In a press release from the Governor’s Office, the administration said the agreement gives state agencies access to Claude at a 50% discounted price and extends the same deal to cities and counties. The office said Anthropic will provide free workforce training, generative AI technical assistance and workflow support for state employees. Newsom added, “AI should not replace the human work of government; it should help our workers move faster, solve problems more effectively, and deliver better results for Californians.”

How agencies will find Claude

As reported by CBS Sacramento, Claude will be the first AI productivity tool available to all state agencies through the California Department of Technology’s Statewide Information Technology Shared Services portal. The station also noted that the DMV has used Claude for customer-service improvements and the Department of Health Care Services has used the tool for internal workflows. State officials say centralizing procurement is meant to lower barriers for departments and lock in better pricing.

Federal scrutiny still looms

Anthropic has spent the month under federal scrutiny after the Pentagon and other officials raised national-security concerns about its most powerful models, according to the Associated Press. Following a June export-control directive that forced Anthropic to temporarily disable its Mythos 5 and Fable 5 models, the government later permitted limited access to Mythos 5 for a vetted group of U.S. organizations, Reuters reported. The dust-up highlights the trade-offs state officials face as they try to speed up public services while guarding against safety and security risks.

Worker protections and open questions

Newsom’s office framed the partnership as part of a broader set of executive orders and tools aimed at preparing California’s workforce for AI, and said training will be offered to help ensure workers are not left behind, according to the Governor’s Office.
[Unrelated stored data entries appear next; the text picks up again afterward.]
Lemma idle_wait_sound s a s' :
  sched_inv (Some (current s)) s -> cur_ok s (current s) (KIdleWait :: stack_of s (current s)) ->
  run_frame KIdleWait s = Ok (a, s') -> sound s'.
Proof.
  intros Hi C. unfold run_frame. intros H. kinv H.
  apply (idle_turn_cur_ok _ _ KIdle) in C; [|auto..].
  assert (Q : quiet [KIdle] s (pushed [KIdle] (set_intr_on true s))) by quiet_go.
  destruct Q as [Q Qo]. split; [by apply (sched_inv_quiet s)|].
  change (current (pushed _ _)) with (current s). rewrite Qo. exact (cur_ok_quiet s _ Hi Q _ C).
Qed.

Lemma set_idle_inv s :
  sched_inv (Some (current s)) s -> idle_thread s = NULL ->
  sched_inv (Some (current s)) (set_idle_thread (current s) s).
Proof.
  intros H E. pose proof (run_status _ H) as Hr.
  split; cbn; try apply H.
  - intros t. rewrite (si_ready _ _ H), E. split; intros (Ha & Hs & Hn); split_and!; try done.
    + intros ->. congruence.
    + intros ->. by apply (si_thread _ _ H) in Ha.
  - right. apply (si_current _ _ H).
  - done.
Qed.

Lemma idle_sound r s a s' :
  sound s -> stack_of s (current s) = [] -> idle_thread s = NULL -> (forall t, r <> SleepSema t) ->
  idle r s = Ok (a, s') -> sound s'.
Proof.
  intros [Hi C] Hk E Hr. unfold idle. intros H. kinv H.
  set (s1 := set_idle_thread (current s) s).
  assert (Hi1 : sched_inv (Some (current s1)) s1) by exact (set_idle_inv s Hi E).
  destruct (quiet_pushed [KSemaUpCall r; KIdle] s1) as [Q Qo].
  split; [by apply (sched_inv_quiet s1)|]. apply (cur_ok_quiet s1); [done..|].
  change (current (pushed _ s1)) with (current s1). rewrite Qo.
  change (stack_of s1 (current s1)) with (stack_of s (current s)). rewrite Hk. simpl. split.
  - simpl. split_and!; [|done..]. destruct r; try done. by apply (Hr t).
  - intros _. split; [by repeat constructor|by left].
  - intros f x [->|[->|[]%not_elem_of_nil]%elem_of_cons]%elem_of_cons; simpl; done.
  - intros u f g x _ _ [->|[->|[]%not_elem_of_nil]%elem_of_cons]%elem_of_cons; simpl; done.
Qed.

(** ** The timer interrupt *)

Lemma timer_wakeup_loop_sound now l : forall s a s',
  sound s -> in_external_intr s = true -> timer_wakeup_loop now l s = Ok (a, s') ->
  sound s' /\ in_external_intr s' = true.
Proof.
  induction l as [|t rest IH]; intros s a s' Hs He H; cbn [timer_wakeup_loop] in H; [by kinv H|].
  kinv H. destruct (_ <=? now); [|by kinv H]. kinv H.
  pose proof (sema_up_sound _ _ _ _ Hs Ha) as Hs1. apply sema_up_inv in Ha. rewrite He in Ha.
  assert (He1 : in_external_intr s0 = true) by (subst; by rewrite (proj2 (upped_fields _ _))).
  apply (IH (set_sleep_list rest s0) a s'); [|done|done]. eapply quiet_sound; [exact Hs1|]. quiet_field.
Qed.

Lemma thread_tick_quiet s a s' : thread_tick s = Ok (a, s') -> quiet [] s s'.
Proof.
  unfold thread_tick, intr_yield_on_return. intros H. kinv H.
  destruct (_ =? idle_thread _); [|destruct (negb _)]; kinv Ha;
    (destruct (TIME_SLICE <=? _); kinv H; quiet_go).
Qed.

Lemma intr_handler_sound s a s' : sound s -> intr_handler s = Ok (a, s') -> sound s'.
Proof.
  intros Hs. unfold intr_handler, timer_interrupt, timer_wakeup. intros H. kinv H.
  lazymatch goal with X : timer_wakeup_loop _ _ ?x = _ |- _ =>
    assert (Q : quiet [KIret] s x) by quiet_go end.
  eapply push_sound in Q; [|exact Hs|apply stack_ok_cons; [done..|apply Hs]|by repeat constructor..].
  repeat match goal with
  | X : timer_wakeup_loop _ _ _ = _ |- _ => apply timer_wakeup_loop_sound in X as [? _]; [|exact Q|done]
  | X : thread_tick _ = _ |- _ => apply thread_tick_quiet in X
  end.
  lazymatch type of H with _ ?x = _ => assert (Hs2 : sound x) end.
  { apply (quiet_sound s0); [by apply (quiet_sound s1)|quiet_field]. }
  destruct (yield_on_return _); [by eapply thread_yield_sound|]. kinv H. done.
Qed.

Lemma check_priority_sound s a s' : sound s -> check_priority s = Ok (a, s') -> sound s'.
Proof.
  intros Hs. unfold check_priority. intros H. kinv H. destruct (ready_list s); kinv H; [done|].
  destruct (_ <? _); [by eapply thread_yield_sound|]. by kinv H.
Qed.

(** ** The step relation *)

(** Semaphores that threads use directly; the others belong to locks, to the
    timer and to condition variables. *)
Definition plain_sema (r : sema_ref) : bool :=
  match r with LockSema _ | SleepSema _ | CondSema _ => false | _ => true end.

(** What callers owe the kernel, and the allocators their callers. *)
Definition call_ok (s : kstate) (c : call) : Prop :=
  match c with
  | CSemaDown r | CSemaTryDown r | CSemaUp r => plain_sema r = true
  | CCreate _ _ _ page _ _ => page = NULL \/ fresh_page s page
  | CIdle r => idle_thread s = NULL /\ plain_sema r = true
  | CExit => forall l, holder s l <> current s
  | _ => True
  end.

Definition allowed (s : kstate) (e : event) : Prop :=
  match e with
  | Call c => stack_of s (current s) = [] /\ call_ok s c
  | Run =>
      match stack_of s (current s) with
      | [] => False
      | KCreate _ _ _ child _ :: _ => child = NULL \/ waiters (sema s (ZombiSema child)) = []
      | _ => True
      end
  | Tick => intr_on s = true
  end.

Inductive step (s s' : kstate) : Prop :=
  | step_event e : allowed s e -> exec e s = Ok (tt, s') -> step s s'.

(** The states of a kernel whose first thread is at [main]. *)
Definition reachable (main : Z) : kstate -> Prop := rtc step (thread_init main).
At the same time, officials did not release a total cost or projected savings for the rollout, raising questions about long-term budgeting and oversight, as CBS Sacramento noted. Labor groups and privacy advocates are likely to push for clearer procurement terms, stricter data-use limits and independent oversight as the state scales up AI in public services.

What to watch next

Next up, watch for pilot announcements from large departments and to see how many counties and cities choose to opt into the statewide contract. Those adoption decisions, and the fine print in individual agreements, will determine how widely Claude actually shows up across California government. State officials say they plan to monitor how the rollout goes, adjust procurement and training as needed and report publicly on the results.